**Requirement**
Word for word, set down every line of the entries below from the line with "Definition yearStart (y" to the line with "assert (Hs : forallb", including both, and no other line.

[Saved entries]

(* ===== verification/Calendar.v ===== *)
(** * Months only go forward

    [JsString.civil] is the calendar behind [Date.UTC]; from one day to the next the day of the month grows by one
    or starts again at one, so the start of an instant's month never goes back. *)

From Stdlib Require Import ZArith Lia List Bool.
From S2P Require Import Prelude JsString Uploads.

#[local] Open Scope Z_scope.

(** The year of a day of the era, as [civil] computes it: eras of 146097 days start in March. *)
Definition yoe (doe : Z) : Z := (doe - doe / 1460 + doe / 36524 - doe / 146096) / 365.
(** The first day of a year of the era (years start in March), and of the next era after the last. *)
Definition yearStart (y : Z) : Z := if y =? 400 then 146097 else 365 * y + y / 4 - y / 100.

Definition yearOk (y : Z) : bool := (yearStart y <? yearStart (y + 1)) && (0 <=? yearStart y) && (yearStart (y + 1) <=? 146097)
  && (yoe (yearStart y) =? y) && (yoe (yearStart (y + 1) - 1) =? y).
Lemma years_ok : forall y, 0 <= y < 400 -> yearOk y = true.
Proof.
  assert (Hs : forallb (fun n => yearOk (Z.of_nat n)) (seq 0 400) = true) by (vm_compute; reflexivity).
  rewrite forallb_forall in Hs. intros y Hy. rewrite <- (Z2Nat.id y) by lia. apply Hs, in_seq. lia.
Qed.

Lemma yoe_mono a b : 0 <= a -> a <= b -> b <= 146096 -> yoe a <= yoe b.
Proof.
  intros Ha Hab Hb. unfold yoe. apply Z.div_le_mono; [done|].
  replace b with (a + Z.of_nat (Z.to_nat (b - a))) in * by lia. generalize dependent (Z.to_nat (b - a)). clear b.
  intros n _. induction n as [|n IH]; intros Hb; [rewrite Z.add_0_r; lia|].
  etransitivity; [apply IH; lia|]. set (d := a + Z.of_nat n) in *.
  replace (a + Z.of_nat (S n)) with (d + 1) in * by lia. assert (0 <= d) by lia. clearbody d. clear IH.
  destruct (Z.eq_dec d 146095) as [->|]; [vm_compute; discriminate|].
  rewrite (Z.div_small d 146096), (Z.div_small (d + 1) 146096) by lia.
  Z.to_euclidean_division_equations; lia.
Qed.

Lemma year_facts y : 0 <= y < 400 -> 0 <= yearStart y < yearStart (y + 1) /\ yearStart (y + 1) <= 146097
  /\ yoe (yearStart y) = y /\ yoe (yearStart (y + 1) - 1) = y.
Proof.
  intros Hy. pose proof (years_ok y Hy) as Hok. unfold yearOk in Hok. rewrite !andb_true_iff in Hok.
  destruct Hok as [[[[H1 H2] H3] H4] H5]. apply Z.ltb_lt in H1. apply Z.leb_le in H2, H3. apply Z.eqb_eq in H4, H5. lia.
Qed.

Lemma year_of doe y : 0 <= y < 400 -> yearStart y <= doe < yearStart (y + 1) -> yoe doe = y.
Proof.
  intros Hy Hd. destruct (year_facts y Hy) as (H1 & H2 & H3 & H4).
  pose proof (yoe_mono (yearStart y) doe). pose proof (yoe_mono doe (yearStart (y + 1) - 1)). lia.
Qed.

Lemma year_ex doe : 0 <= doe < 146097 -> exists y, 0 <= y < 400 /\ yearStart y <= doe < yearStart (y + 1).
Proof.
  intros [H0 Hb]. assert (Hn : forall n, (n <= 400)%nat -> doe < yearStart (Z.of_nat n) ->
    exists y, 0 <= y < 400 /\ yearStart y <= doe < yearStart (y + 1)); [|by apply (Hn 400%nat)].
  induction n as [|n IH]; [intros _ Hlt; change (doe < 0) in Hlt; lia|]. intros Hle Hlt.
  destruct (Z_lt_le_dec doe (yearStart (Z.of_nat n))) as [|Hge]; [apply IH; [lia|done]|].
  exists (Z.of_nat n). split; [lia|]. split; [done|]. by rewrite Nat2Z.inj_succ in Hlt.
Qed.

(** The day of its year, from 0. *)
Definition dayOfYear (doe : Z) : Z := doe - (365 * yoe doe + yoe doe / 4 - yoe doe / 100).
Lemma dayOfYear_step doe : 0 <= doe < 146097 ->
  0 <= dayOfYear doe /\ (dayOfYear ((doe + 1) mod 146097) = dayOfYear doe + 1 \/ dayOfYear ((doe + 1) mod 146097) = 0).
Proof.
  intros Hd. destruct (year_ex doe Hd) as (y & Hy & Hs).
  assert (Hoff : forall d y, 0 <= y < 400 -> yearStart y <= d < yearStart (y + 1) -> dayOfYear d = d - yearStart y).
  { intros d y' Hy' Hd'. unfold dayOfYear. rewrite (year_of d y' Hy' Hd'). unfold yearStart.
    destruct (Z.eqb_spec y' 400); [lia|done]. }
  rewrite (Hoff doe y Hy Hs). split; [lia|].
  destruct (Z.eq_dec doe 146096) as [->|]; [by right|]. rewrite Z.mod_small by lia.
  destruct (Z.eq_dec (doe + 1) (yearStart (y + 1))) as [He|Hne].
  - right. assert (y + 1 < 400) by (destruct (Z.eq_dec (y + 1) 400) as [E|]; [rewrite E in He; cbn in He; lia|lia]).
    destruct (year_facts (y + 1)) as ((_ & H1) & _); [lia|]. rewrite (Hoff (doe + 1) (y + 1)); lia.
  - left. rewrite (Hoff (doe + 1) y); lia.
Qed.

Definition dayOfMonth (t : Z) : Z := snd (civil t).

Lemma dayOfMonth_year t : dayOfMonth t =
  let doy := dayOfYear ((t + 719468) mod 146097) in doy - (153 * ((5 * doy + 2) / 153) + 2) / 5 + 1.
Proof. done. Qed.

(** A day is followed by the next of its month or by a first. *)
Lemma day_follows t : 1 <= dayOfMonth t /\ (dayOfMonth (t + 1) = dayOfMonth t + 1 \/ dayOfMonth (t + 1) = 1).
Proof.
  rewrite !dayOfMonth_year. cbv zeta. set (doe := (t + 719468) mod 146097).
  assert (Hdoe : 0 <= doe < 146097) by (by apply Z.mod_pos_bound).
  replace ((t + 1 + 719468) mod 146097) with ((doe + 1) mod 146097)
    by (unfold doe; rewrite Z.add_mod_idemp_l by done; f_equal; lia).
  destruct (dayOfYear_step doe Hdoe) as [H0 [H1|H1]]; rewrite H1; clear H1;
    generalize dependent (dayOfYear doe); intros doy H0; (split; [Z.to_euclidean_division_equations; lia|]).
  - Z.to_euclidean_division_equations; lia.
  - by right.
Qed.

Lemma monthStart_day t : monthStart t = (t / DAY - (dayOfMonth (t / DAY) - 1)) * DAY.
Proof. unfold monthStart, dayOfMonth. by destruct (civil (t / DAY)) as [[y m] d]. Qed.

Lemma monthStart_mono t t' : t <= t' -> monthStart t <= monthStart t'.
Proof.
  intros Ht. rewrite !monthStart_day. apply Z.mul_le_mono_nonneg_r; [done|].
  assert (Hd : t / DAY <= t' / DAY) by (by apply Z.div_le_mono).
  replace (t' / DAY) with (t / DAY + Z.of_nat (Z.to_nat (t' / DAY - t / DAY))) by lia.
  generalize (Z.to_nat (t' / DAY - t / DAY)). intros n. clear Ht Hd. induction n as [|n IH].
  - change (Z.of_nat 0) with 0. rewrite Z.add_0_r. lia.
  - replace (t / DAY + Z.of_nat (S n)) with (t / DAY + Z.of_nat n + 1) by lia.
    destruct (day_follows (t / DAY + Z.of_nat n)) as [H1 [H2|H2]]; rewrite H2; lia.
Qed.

**Answer box**
Definition yearStart (y : Z) : Z := if y =? 400 then 146097 else 365 * y + y / 4 - y / 100.

Definition yearOk (y : Z) : bool := (yearStart y <? yearStart (y + 1)) && (0 <=? yearStart y) && (yearStart (y + 1) <=? 146097)
  && (yoe (yearStart y) =? y) && (yoe (yearStart (y + 1) - 1) =? y).
Lemma years_ok : forall y, 0 <= y < 400 -> yearOk y = true.
Proof.
  assert (Hs : forallb (fun n => yearOk (Z.of_nat n)) (seq 0 400) = true) by (vm_compute; reflexivity).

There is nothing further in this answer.